**MATERIAL SUPPLIED:**

Lemma deriv_complete c r s : re_lang r (String c s) -> re_lang (Re.deriv c r) s.
Proof.
  intros Hl. remember (String c s) as cs eqn:Hcs. revert s Hcs.
  induction Hl as [ | p d Hp | r1 r2 s1 s2 H1 IH1 H2 IH2 | r1 r2 u _ IH | r1 r2 u _ IH
                  | r | r s1 s2 H1 IH1 H2 IH2 ]; intros s Hcs; cbn [Re.deriv].
  - discriminate.
  - injection Hcs as -> <-. rewrite Hp. constructor.
  - destruct s1 as [| d s1'].
    + cbn in Hcs. apply nullable_lang in H1. rewrite H1.
      apply lang_alt_r. by apply IH2.
    + injection Hcs as -> <-.
      assert (Hcat : re_lang (Re.Cat (Re.deriv c r1) r2) (s1' ++ s2)%string)
        by (constructor; auto).
      destruct (Re.nullable r1); [by apply lang_alt_l | done].
  - apply lang_alt_l. by apply IH.
  - apply lang_alt_r. by apply IH.
  - discriminate.
  - destruct s1 as [| d s1'].
    + cbn in Hcs. specialize (IH2 s Hcs). exact IH2.
    + injection Hcs as -> <-. constructor; auto.
Qed.

(** [Re.test] decides the language. *)
Lemma test_lang s : forall r, Re.test r s = true <-> re_lang r s.
Proof.
  induction s as [| c s IH]; intros r; cbn [Re.test].
  - apply nullable_lang.
  - rewrite IH. split; [apply deriv_sound | apply deriv_complete].
Qed.

Lemma star_class_lang p s :
  re_lang (Re.Star (Re.Class p)) s <-> all_chars p s = true.
Proof.
  split.
  - intros Hl. remember (Re.Star (Re.Class p)) as r eqn:Hr.
    induction Hl as [ | | | | | r' | r' s1 s2 H1 _ _ IH2 ]; try discriminate.
    + reflexivity.
    + injection Hr as ->. inversion H1; subst.
      cbn [String.append all_chars]. apply andb_true_intro. auto.
  - induction s as [| c s IH]; cbn [all_chars]; intros Hall.
    + constructor.
    + apply andb_prop in Hall as [Hc Hs].
      apply (lang_star_cons _ (String c EmptyString) s); [by constructor | auto].
Qed.

Lemma plus_class_lang p s :
  re_lang (Re.Plus (Re.Class p)) s <-> s <> EmptyString /\ all_chars p s = true.
Proof.
  unfold Re.Plus. split.
  - intros Hl. inversion Hl as [ | | ? ? s1 s2 H1 H2 | | | | ]; subst.
    inversion H1; subst. apply star_class_lang in H2.
    split; [discriminate |]. cbn [String.append all_chars]. apply andb_true_intro. auto.
  - intros [Hne Hall]. destruct s as [| c s]; [done |].
    cbn [all_chars] in Hall. apply andb_prop in Hall as [Hc Hs].
    apply (lang_cat _ _ (String c EmptyString) s);
      [by constructor | by apply star_class_lang].
Qed.

Lemma chr_lang c s : re_lang (Re.Chr c) s <-> s = String c EmptyString.
Proof.
  unfold Re.Chr. split.
  - intros Hl. inversion Hl as [ | ? d Hd | | | | | ]; subst.
    apply Ascii.eqb_eq in Hd. by subst.
  - intros ->. constructor. apply Ascii.eqb_refl.
Qed.

Lemma test_plus_class p s :
  Re.test (Re.Plus (Re.Class p)) s = true <-> s <> EmptyString /\ all_chars p s = true.
Proof. rewrite test_lang. apply plus_class_lang. Qed.

Lemma all_chars_impl (p q : ascii -> bool) s :
  (forall c, p c = true -> q c = true) -> all_chars p s = true -> all_chars q s = true.
Proof.
  intros Hpq. induction s as [| c s IH]; cbn [all_chars]; [done |].
  intros [Hc Hs]%andb_prop. apply andb_true_intro. auto.
Qed.

(* ===================================================================== *)
(** ** Which identifiers and which directory names are accepted *)
(* ===================================================================== *)

(** X1. The send handlers accept an identifier exactly when it reads
    local [@] domain [.] suffix, each of the three parts being a non-empty
    run of characters other than white space and [@]. *)
Theorem valid_email_shape (identifier : string) :
  valid_email identifier = true <->
  exists loc dom suffix,
    identifier = (loc ++ "@" ++ dom ++ "." ++ suffix)%string /\
    email_part loc /\ email_part dom /\ email_part suffix.
Proof.
  unfold valid_email, EMAIL_RE, email_part. split.
  - intros Hv. apply negb_true_iff, orb_false_iff in Hv as [_ Ht].
    apply negb_false_iff, test_lang in Ht.
    inversion Ht as [ | | ? ? loc s1 Hloc H1 | | | | ]; subst.
    inversion H1 as [ | | ? ? at_ s2 Hat H2 | | | | ]; subst.
    inversion H2 as [ | | ? ? dom s3 Hdom H3 | | | | ]; subst.
    inversion H3 as [ | | ? ? dot suffix Hdot Hsuffix | | | | ]; subst.
    apply chr_lang in Hat as ->. apply chr_lang in Hdot as ->.
    apply plus_class_lang in Hloc, Hdom, Hsuffix.
    by exists loc, dom, suffix.
  - intros (loc & dom & suffix & -> & Hloc & Hdom & Hsuffix).
    apply negb_true_iff, orb_false_iff. split.
    + destruct loc; [by destruct Hloc | reflexivity].
    + apply negb_false_iff, test_lang.
      apply lang_cat; [by apply plus_class_lang |].
      apply lang_cat; [by apply chr_lang |].
      apply lang_cat; [by apply plus_class_lang |].
      apply lang_cat; [by apply chr_lang | by apply plus_class_lang].
Qed.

**WHAT IS REQUIRED:** Print, unaltered, every line from the beginning of the material down to the line with "induction Hl as [ | p".

**SOLUTION TO THE EXERCISE:**
Lemma deriv_complete c r s : re_lang r (String c s) -> re_lang (Re.deriv c r) s.
Proof.
  intros Hl. remember (String c s) as cs eqn:Hcs. revert s Hcs.
  induction Hl as [ | p d Hp | r1 r2 s1 s2 H1 IH1 H2 IH2 | r1 r2 u _ IH | r1 r2 u _ IH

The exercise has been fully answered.